Keep in mind that marking co-dominant mutations like "jaguar" needs to be Het. (Since jags are het for dead lucy) and you can click on the marker co-dominant. So a co-dom (het) over an recessive (homo) will look like this:

Het. Jaguar *c* , 
x
Homozygous albino 

50.0% Het. albino 
50.0% Het. Jaguar *c* , Het. albino

The "*c*" marks the visual gene.

*So lets make a complex equation.
*
What would you get if you put together a hypo het for albino with a jaguar het for albino?

Het. Albino , Het. Jaguar *c* , 
x
Het. Albino , Het. Hypo *c* 

6.25% WT 
6.25% Het. Hypo *c* 
6.25% Het. Jaguar* c* , 
6.25% Het. Jaguar *c* , Het. Hypo* c* 
12.5% Het. Albino , 
12.5% Het. Albino , Het. Hypo *c* 
12.5% Het. Albino , Het. Jaguar *c* , 
12.5% Het. Albino , Het. Jaguar *c* , Het. Hypo c 
6.25% Homozygous Albino , 
6.25% Homozygous Albino , Het. Hypo *c* 
6.25% Homozygous Albino , Het. Jaguar c , 
6.25% Homozygous Albino , Het. Jaguar *c* , Het. Hypo *c*

*Have fun with making your own!
*(vote for sticky  )


----------



## disintegratus (May 28, 2012)

That is way too confusing for my tiny brain.

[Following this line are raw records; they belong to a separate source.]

(* ===== verification/Interleave.v ===== *)
(** * Threads that are interleaved

    The threads of a kernel that update a matrix in place load from it and store
    to it one access at a time, in any interleaving: [logits[i, j] += b] is a
    load and, later, a store.  A thread is the sequence of its accesses, a
    schedule says which thread makes the next one.  Threads that keep to
    cells of their own compute what they compute alone ([interleaved]). *)

From stdpp Require Import base list.
From S2P Require Import Prelude TirBuffer.
Local Open Scope Z_scope.

(** A thread: what it does next with the cell of the given row and column. *)
Inductive Thread (A : Type) : Type :=
| Done : Thread A
| Load : Z -> Z -> (A -> Thread A) -> Thread A
| Store : Z -> Z -> A -> Thread A -> Thread A.
Arguments Done {A}.
Arguments Load {A}.
Arguments Store {A}.

Section Threads.
Context {A : Type}.

(** One access of one thread. *)
Definition advance (t : Thread A) (m : list (list A)) : option (Thread A * list (list A)) :=
  match t with
  | Done => Some (Done, m)
  | Load i j k => v ← load2 m i j; Some (k v, m)
  | Store i j v t => m ← store2 m i j v; Some (t, m)
  end.

(** The threads [ts], advanced in the order of [schedule]. *)
Definition exec (schedule : list nat) (ts : list (Thread A)) (m : list (list A))
    : option (list (Thread A) * list (list A)) :=
  ofold (fun i s => t ← s.1 !! i; r ← advance t s.2; Some (<[i := r.1]> s.1, r.2)) schedule (ts, m).

(** A thread by itself, to its end. *)
Fixpoint run_alone (t : Thread A) (m : list (list A)) : option (list (list A)) :=
  match t with
  | Done => Some m
  | Load i j k => v ← load2 m i j; run_alone (k v) m
  | Store i j v t => m ← store2 m i j v; run_alone t m
  end.

(** The threads one after the other. *)
Definition run_all (ts : list (Thread A)) (m : list (list A)) : option (list (list A)) := ofold run_alone ts m.

(** ** Threads with a cell of their own *)

(** All accesses are to the cell [c]. *)
Fixpoint own (c : nat * nat) (t : Thread A) : Prop :=
  match t with
  | Done => True
  | Load i j k => i = Z.of_nat c.1 /\ j = Z.of_nat c.2 /\ forall v, own c (k v)
  | Store i j _ t => i = Z.of_nat c.1 /\ j = Z.of_nat c.2 /\ own c t
  end.

(** What the thread leaves in its cell, and the number of its accesses, when
    the cell holds [v]. *)
Fixpoint final (t : Thread A) (v : A) : A :=
  match t with Done => v | Load _ _ k => final (k v) v | Store _ _ w t => final t w end.
Fixpoint accesses (t : Thread A) (v : A) : nat :=
  match t with Done => O | Load _ _ k => S (accesses (k v) v) | Store _ _ w t => S (accesses t w) end.

Lemma at2_lt n k (m : list (list A)) i j v : matrix n k m -> at2 m i j = Some v -> (i < n /\ j < k)%nat.
Proof.
  intros [<- Hk] H. unfold at2 in H. destruct (m !! i) as [r|] eqn:Hr; [|done]. cbn in H.
  split; [by eapply lookup_lt_Some|]. rewrite <- (Forall_lookup_1 _ _ _ _ Hk Hr). by eapply lookup_lt_Some.
Qed.

(** A store changes one cell. *)
Lemma store2_at n k (m : list (list A)) i j v w : matrix n k m -> at2 m i j = Some v ->
  exists m', store2 m (Z.of_nat i) (Z.of_nat j) w = Some m' /\ matrix n k m' /\
    forall i' j', at2 m' i' j' = if decide ((i', j') = (i, j)) then Some w else at2 m i' j'.
Proof.
  intros Hm Hv. destruct (at2_lt n k m i j v Hm Hv) as [Hi Hj]. destruct (matrix_row n k m i Hm Hi) as (r & Hr & Hl).
  rewrite (store2_lt m i j r w) by (done || lia). eexists. split; [done|].
  split; [by apply matrix_insert; [|rewrite length_insert]|]. intros i' j'. unfold at2 at 1.
  destruct Hm as [Hn _]. destruct (decide (i' = i)) as [->|Hne].
  - rewrite list_lookup_insert_eq by lia. cbn. destruct (decide (j' = j)) as [->|Hj'].
    + rewrite decide_True by done. apply list_lookup_insert_eq. lia.
    + rewrite decide_False by congruence. rewrite list_lookup_insert_ne by done. unfold at2. by rewrite Hr.
  - rewrite list_lookup_insert_ne by done. rewrite decide_False by congruence. done.
Qed.

(** An access of a thread with a cell of its own. *)
Lemma advance_own n k c t m v : matrix n k m -> own c t -> at2 m c.1 c.2 = Some v ->
  exists t' m' v', advance t m = Some (t', m') /\ matrix n k m' /\ own c t' /\
    final t' v' = final t v /\ accesses t' v' = pred (accesses t v) /\
    forall i j, at2 m' i j = if decide ((i, j) = c) then Some v' else at2 m i j.
Proof.
  intros Hm Ho Hv. destruct c as [ci cj]. cbn [fst snd] in *.
  destruct t as [|i j f|i j w t]; cbn [advance own final accesses pred fst snd] in *.
  - exists Done, m, v. repeat (split; [done|]). intros i j. destruct (decide _) as [[= -> ->]|]; done.
  - destruct Ho as (-> & -> & Ho). rewrite load2_at2, Hv. cbn. exists (f v), m, v. repeat (split; [done|]).
    intros i j. destruct (decide _) as [[= -> ->]|]; done.
  - destruct Ho as (-> & -> & Ho). destruct (store2_at n k m ci cj v w Hm Hv) as (m' & -> & Hm' & Hat). cbn.
    exists t, m', w. by repeat (split; [done|]).
Qed.

(** The threads before and after some accesses. *)
Definition related (n k : nat) (cells : list (nat * nat)) (m : list (list A)) (schedule : list nat)
    (ts ts' : list (Thread A)) (m' : list (list A)) : Prop :=
  matrix n k m' /\ length ts' = length ts /\
  (forall i c t, cells !! i = Some c -> ts !! i = Some t ->
     exists t' v v', ts' !! i = Some t' /\ own c t' /\ at2 m c.1 c.2 = Some v /\ at2 m' c.1 c.2 = Some v' /\
       final t' v' = final t v /\ (accesses t' v' = accesses t v - count_occ Nat.eq_dec schedule i)%nat) /\
  forall i j, ~ In (i, j) cells -> at2 m' i j = at2 m i j.

Lemma exec_related n k cells ts m schedule :
  matrix n k m -> NoDup cells -> length cells = length ts ->
  Forall (fun c => c.1 < n /\ c.2 < k)%nat cells ->
  (forall i c t, cells !! i = Some c -> ts !! i = Some t -> own c t) ->
  Forall (fun i => i < length ts)%nat schedule ->
  exists ts' m', exec schedule ts m = Some (ts', m') /\ related n k cells m schedule ts ts' m'.
Proof.
  intros Hm Hnd Hlen Hin Hown Hs. unfold exec. induction schedule as [|i schedule IH] using rev_ind.
  - exists ts, m. split; [done|]. split; [done|]. split; [done|]. split; [|done].
    intros i c t Hc Ht. rewrite Forall_lookup in Hin. destruct (Hin i c Hc) as [H1 H2].
    destruct (matrix_at2 n k m c.1 c.2 Hm H1 H2) as [v Hv]. exists t, v, v. split; [done|]. split; [by eapply Hown|].
    split; [done|]. split; [done|]. split; [done|]. cbn. lia.
  - apply Forall_app in Hs as [Hs [Hi _]%Forall_cons].
    destruct IH as (ts' & m' & He & Hm' & Hl & Hrel & Hother); [done|]. rewrite ofold_app, He. cbn [mbind option_bind ofold fst snd].
    destruct (lookup_lt_is_Some_2 ts i Hi) as [t Ht]. destruct (lookup_lt_is_Some_2 cells i) as [c Hc]; [lia|].
    destruct (Hrel i c t Hc Ht) as (t' & v & v' & Ht' & Ho & Hv & Hv' & Hf & Ha). rewrite Ht'. cbn [mbind option_bind].
    destruct (advance_own n k c t' m' v' Hm' Ho Hv') as (t2 & m2 & v2 & -> & Hm2 & Ho2 & Hf2 & Ha2 & Hat).
    cbn [mbind option_bind fst snd]. exists (<[i := t2]> ts'), m2. split; [done|]. split; [done|].
    split; [by rewrite length_insert|]. split.
    + intros i' c' t0 Hc' Ht0. rewrite count_occ_app. cbn [count_occ]. destruct (decide (i' = i)) as [->|Hne].
      * rewrite Hc in Hc'. injection Hc' as <-. rewrite Ht in Ht0. injection Ht0 as <-.
        exists t2, v, v2. rewrite list_lookup_insert_eq by lia. split; [done|]. split; [done|]. split; [done|].
        destruct (Nat.eq_dec i i) as [_|]; [|done]. rewrite Hat, decide_True by (by destruct c).
        split; [done|]. split; [congruence|lia].
      * destruct (Hrel i' c' t0 Hc' Ht0) as (t3 & v3 & v3' & Ht3 & Ho3 & Hv3 & Hv3' & Hf3 & Ha3).
        exists t3, v3, v3'. rewrite list_lookup_insert_ne by done. split; [done|]. split; [done|]. split; [done|].
        destruct (Nat.eq_dec i i') as [|_]; [congruence|]. rewrite Hat, decide_False.
        { split; [done|]. split; [done|lia]. }
        intros E. apply Hne. apply (NoDup_lookup cells i' i c Hnd); [|done]. rewrite Hc'. f_equal. by destruct c'.
    + intros i' j' Hn. rewrite Hat, decide_False; [by apply Hother|]. intros <-. apply Hn.
      rewrite <- list_elem_of_In. by eapply list_elem_of_lookup_2.
Qed.

(** Every cell of a thread holds what the thread leaves there alone, the
    others what they held. *)
Definition updated (n k : nat) (cells : list (nat * nat)) (ts : list (Thread A)) (m m' : list (list A)) : Prop :=
  matrix n k m' /\
  (forall i c t, cells !! i = Some c -> ts !! i = Some t -> at2 m' c.1 c.2 = final t <$> at2 m c.1 c.2) /\
  forall i j, ~ In (i, j) cells -> at2 m' i j = at2 m i j.

(** Every schedule that gives each thread enough turns ends with all threads
    done and every cell as its thread leaves it alone; no access is outside the
    matrix. *)
Lemma interleaved n k cells ts m schedule :
  matrix n k m -> NoDup cells -> length cells = length ts ->
  Forall (fun c => c.1 < n /\ c.2 < k)%nat cells ->
  (forall i c t, cells !! i = Some c -> ts !! i = Some t -> own c t) ->
  Forall (fun i => i < length ts)%nat schedule ->
  (forall i t v, ts !! i = Some t -> accesses t v <= count_occ Nat.eq_dec schedule i)%nat ->
  exists ts' m', exec schedule ts m = Some (ts', m') /\ Forall (fun t => t = Done) ts' /\
    updated n k cells ts m m'.
Proof.
  intros Hm Hnd Hlen Hin Hown Hs Henough.
  destruct (exec_related n k cells ts m schedule Hm Hnd Hlen Hin Hown Hs) as (ts' & m' & He & Hm' & Hl & Hrel & Hother).
  assert (Hdone : forall i c t, cells !! i = Some c -> ts !! i = Some t ->
    ts' !! i = Some Done /\ at2 m' c.1 c.2 = final t <$> at2 m c.1 c.2).
  { intros i c t Hc Ht. destruct (Hrel i c t Hc Ht) as (t' & v & v' & Ht' & _ & Hv & Hv' & Hf & Ha).
    specialize (Henough i t v Ht). destruct t'; cbn [accesses] in Ha; try lia. cbn [final] in Hf.
    split; [done|]. by rewrite Hv, Hv', Hf. }
  exists ts', m'. split; [done|]. split; [|split; [done|split; [|done]]].
  - apply Forall_lookup. intros i t' Ht'. destruct (lookup_lt_is_Some_2 ts i) as [t Ht].
    { rewrite <- Hl. by eapply lookup_lt_Some. }
    destruct (lookup_lt_is_Some_2 cells i) as [c Hc]; [rewrite Hlen; by eapply lookup_lt_Some|].
    destruct (Hdone i c t Hc Ht) as [Hd _]. congruence.
  - intros i c t Hc Ht. by apply (Hdone i c t).
Qed.

(** One after the other, the threads do the same. *)
Lemma run_alone_own n k c t m v : matrix n k m -> own c t -> at2 m c.1 c.2 = Some v ->
  exists m', run_alone t m = Some m' /\ matrix n k m' /\
    forall i j, at2 m' i j = if decide ((i, j) = c) then Some (final t v) else at2 m i j.
Proof.
  destruct c as [ci cj]. cbn [fst snd]. revert m v. induction t as [|i j f IH|i j w t IH]; intros m v Hm Ho Hv;
    cbn [run_alone own final fst snd] in *.
  - exists m. repeat (split; [done|]). intros i j. destruct (decide _) as [[= -> ->]|]; done.
  - destruct Ho as (-> & -> & Ho). rewrite load2_at2, Hv. cbn. by apply IH.
  - destruct Ho as (-> & -> & Ho). destruct (store2_at n k m ci cj v w Hm Hv) as (m' & -> & Hm' & Hat). cbn.
    destruct (IH m' w Hm' Ho) as (m2 & He & Hm2 & Hat2); [by rewrite Hat, decide_True|].
    exists m2. split; [done|]. split; [done|]. intros i j. rewrite Hat2, Hat. by destruct (decide _).
Qed.

Lemma run_all_own n k cells ts m :
  matrix n k m -> NoDup cells -> length cells = length ts ->
  Forall (fun c => c.1 < n /\ c.2 < k)%nat cells ->
  (forall i c t, cells !! i = Some c -> ts !! i = Some t -> own c t) ->
  exists m', run_all ts m = Some m' /\ updated n k cells ts m m'.
Proof.
  unfold run_all. revert cells m. induction ts as [|t ts IH]; intros [|c cells] m Hm Hnd Hlen Hin Hown; cbn [length ofold] in *;
    try discriminate.
  - exists m. split; [done|]. split; [done|]. by split.
  - apply NoDup_cons in Hnd as [Hc Hnd]. apply Forall_cons in Hin as [[H1 H2] Hin].
    destruct (matrix_at2 n k m c.1 c.2 Hm H1 H2) as [v Hv].
    destruct (run_alone_own n k c t m v Hm (Hown O c t eq_refl eq_refl) Hv) as (m1 & -> & Hm1 & Hat). cbn [mbind option_bind].
    destruct (IH cells m1 Hm1 Hnd) as (m' & -> & Hm' & Hcells & Hother); [lia|done| |].
    { intros i c' t' Hc' Ht'. exact (Hown (S i) c' t' Hc' Ht'). }
    exists m'. split; [done|]. split; [done|]. rewrite list_elem_of_In in Hc. split.
    + intros [|i] c' t' Hc' Ht'; cbn in Hc', Ht'.
      * injection Hc' as <-. injection Ht' as <-. rewrite Hother by (by destruct c).
        rewrite Hat, decide_True by (by destruct c). by rewrite Hv.
      * rewrite (Hcells i c' t' Hc' Ht'), Hat, decide_False; [done|]. intros E. apply Hc.
        rewrite <- E, <- list_elem_of_In. destruct c'. by eapply list_elem_of_lookup_2.
    + intros i j Hn. rewrite Hother by (intros Hin'; apply Hn; by right). rewrite Hat, decide_False; [done|].
      intros <-. apply Hn. by left.
Qed.
End Threads.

Can't you make it more simple for idiots like me for example:
snake + snake = more snakes


----------



## aussie-albino (May 29, 2012)

Thanks D3 that will save me a lot of head scratching.

cheers
Scott


----------



## geckoboy (Jul 7, 2012)

yes why can't it be gecka+gecka=eggs or like more simple like if a albino=0.20 and hypo=0.40 and then you have like 
um to get [mutation] you need to have a sum of 0.60
so then you have a list of numbers of their um genetic value then it would be cool like if i have 1 normal 3 albinos 2hypos and if
albino=0.20
hypo=0.40
normal0.10
weird spider mutation=0.50
[yes i know this is completly wrong] 
so i would put my albino with my normal to get a weird spider thingy that would be very very very very very very very very very very very very very cool and handy [not the weird spider thingy] but all the sums

How most people look like when they read this thread
View attachment 258514
''i know what that means like totally''


----------



## Hamalicious (Aug 4, 2012)

I think my brain just imploded....


----------



## Nighthawk (Aug 4, 2012)

Handy as for multiple traits


----------



## Addam (Aug 10, 2012)

thanks for the help, although i have this in a text book lol (not exactly this but complex genetics)


----------



## Chris1 (Aug 10, 2012)

thats awesome!!

Thanks for sharing!


----------



## Redrum (Jun 2, 2017)

Hi I have a pair of coastals that both are 66%her for axanthic and 50% het albino if I breed this pair what will the hatchs genetic be thanks


----------



## Chris1 (Jun 3, 2017)

that would depend on whether or not your snakes are actually carrying the recessive genes, 66% het and 50% het mean theres a 66% and a 50% chance that the snakes actually carry the gene, they could just as well be normal,.....


----------



## Redrum (Jun 8, 2017)

Ok I know the genetics of there parents dad is 100% het axanthic and 100% het albino and there mum is 100% het axanthic if this helps my question so your saying I would have to breed them to prove out there genetics


----------



## kittycat17 (Jun 8, 2017)

Redrum said:


> Ok I know the genetics of there parents dad is 100% het axanthic and 100% het albino and there mum is 100% het axanthic if this helps my question so your saying I would have to breed them to prove out there genetics



The problem is you can't tell which hatchlings are carrying the genes that there parents had 
So both the hatchies could just be normals 


Sent from my iPhone using Tapatalk


----------